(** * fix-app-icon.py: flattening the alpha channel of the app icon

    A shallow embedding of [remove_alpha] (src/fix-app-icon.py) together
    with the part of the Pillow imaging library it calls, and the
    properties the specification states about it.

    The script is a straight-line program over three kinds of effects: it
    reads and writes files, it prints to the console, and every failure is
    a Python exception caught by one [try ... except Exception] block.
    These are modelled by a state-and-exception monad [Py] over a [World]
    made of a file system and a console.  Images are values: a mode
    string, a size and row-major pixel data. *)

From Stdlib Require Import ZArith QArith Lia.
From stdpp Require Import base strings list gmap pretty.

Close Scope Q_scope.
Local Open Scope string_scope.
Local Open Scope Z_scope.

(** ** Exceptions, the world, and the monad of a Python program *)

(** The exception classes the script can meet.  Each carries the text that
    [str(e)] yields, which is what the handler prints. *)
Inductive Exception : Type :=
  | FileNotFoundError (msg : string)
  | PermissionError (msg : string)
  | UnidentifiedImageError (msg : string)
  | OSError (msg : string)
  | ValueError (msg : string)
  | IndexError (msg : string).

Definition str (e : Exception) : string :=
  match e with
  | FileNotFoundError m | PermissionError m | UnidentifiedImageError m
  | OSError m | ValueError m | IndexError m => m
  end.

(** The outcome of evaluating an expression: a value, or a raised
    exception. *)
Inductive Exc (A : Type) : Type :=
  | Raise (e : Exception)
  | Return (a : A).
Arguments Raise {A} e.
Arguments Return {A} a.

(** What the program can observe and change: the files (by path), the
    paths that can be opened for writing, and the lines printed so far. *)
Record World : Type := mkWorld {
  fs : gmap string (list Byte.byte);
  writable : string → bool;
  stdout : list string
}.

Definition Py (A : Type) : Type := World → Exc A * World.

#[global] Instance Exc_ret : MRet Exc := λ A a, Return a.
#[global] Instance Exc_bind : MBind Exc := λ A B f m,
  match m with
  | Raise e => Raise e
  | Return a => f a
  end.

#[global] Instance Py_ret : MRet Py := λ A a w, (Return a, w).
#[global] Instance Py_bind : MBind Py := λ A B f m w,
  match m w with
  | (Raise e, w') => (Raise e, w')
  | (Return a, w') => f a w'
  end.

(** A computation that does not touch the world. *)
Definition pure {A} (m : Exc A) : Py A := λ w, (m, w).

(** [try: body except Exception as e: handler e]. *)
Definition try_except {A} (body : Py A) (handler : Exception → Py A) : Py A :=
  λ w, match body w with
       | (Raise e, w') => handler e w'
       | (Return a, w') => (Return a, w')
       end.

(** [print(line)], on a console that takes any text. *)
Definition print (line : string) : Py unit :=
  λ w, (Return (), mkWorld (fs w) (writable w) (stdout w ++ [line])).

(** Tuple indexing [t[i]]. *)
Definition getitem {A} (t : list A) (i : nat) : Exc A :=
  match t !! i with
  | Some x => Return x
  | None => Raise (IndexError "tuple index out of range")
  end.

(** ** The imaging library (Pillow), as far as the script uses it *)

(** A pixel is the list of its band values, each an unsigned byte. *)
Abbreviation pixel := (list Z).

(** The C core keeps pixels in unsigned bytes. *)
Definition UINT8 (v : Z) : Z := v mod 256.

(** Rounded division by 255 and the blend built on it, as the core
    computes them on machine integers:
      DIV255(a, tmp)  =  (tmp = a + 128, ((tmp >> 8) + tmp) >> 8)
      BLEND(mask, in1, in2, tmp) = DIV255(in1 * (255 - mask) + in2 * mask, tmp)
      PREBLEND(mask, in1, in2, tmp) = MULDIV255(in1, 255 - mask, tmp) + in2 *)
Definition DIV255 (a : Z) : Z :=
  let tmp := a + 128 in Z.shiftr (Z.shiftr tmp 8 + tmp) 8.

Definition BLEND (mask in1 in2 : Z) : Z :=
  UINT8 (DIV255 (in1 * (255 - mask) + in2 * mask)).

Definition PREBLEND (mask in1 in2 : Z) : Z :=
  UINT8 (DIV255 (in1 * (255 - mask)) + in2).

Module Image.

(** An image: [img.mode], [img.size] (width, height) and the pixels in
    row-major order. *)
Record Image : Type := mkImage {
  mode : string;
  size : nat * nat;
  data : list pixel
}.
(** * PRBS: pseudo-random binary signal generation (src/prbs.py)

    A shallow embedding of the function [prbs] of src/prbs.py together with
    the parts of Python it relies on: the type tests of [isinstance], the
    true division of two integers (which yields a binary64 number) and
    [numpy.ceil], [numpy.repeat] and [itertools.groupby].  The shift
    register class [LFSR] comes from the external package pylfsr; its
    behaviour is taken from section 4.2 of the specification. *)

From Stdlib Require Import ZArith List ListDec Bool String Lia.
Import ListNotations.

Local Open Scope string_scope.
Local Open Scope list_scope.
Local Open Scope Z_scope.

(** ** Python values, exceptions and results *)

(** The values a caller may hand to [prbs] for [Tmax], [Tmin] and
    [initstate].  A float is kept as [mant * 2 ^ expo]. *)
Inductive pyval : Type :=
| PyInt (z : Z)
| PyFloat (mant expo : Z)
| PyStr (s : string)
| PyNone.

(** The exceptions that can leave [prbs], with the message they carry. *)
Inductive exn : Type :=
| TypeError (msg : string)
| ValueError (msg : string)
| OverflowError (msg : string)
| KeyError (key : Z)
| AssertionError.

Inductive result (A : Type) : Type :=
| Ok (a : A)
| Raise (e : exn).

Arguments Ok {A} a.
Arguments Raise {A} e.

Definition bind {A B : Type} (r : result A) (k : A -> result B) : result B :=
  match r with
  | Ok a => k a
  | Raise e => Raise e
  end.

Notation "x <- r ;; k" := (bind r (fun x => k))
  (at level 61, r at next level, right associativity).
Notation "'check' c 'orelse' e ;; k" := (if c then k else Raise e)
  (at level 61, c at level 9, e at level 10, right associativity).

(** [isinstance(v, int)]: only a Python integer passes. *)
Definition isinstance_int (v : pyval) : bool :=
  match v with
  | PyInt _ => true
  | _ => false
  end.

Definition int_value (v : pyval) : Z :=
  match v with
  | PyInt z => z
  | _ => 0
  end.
--
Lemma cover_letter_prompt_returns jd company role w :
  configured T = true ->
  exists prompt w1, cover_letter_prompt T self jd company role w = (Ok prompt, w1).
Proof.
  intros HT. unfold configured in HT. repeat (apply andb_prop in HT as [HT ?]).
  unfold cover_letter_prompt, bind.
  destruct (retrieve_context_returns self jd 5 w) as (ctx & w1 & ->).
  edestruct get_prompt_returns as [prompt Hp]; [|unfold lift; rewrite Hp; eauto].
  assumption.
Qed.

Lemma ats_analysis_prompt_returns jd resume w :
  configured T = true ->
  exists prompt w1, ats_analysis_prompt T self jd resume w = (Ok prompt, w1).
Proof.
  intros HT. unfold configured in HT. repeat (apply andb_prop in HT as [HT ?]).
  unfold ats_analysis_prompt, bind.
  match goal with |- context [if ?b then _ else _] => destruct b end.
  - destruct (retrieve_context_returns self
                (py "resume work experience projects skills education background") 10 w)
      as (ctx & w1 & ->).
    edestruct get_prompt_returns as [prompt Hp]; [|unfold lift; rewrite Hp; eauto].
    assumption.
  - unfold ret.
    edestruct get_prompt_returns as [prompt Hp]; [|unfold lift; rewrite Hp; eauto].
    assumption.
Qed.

• **Exercise requirements**
All that is wanted is the stretch of lines above from the one containing "UnidentifiedImageError (msg : string)" through the one containing "exception. *)", duplicated exactly.

• **Solved problem**
  | UnidentifiedImageError (msg : string)
  | OSError (msg : string)
  | ValueError (msg : string)
  | IndexError (msg : string).

Definition str (e : Exception) : string :=
  match e with
  | FileNotFoundError m | PermissionError m | UnidentifiedImageError m
  | OSError m | ValueError m | IndexError m => m
  end.

(** The outcome of evaluating an expression: a value, or a raised
    exception. *)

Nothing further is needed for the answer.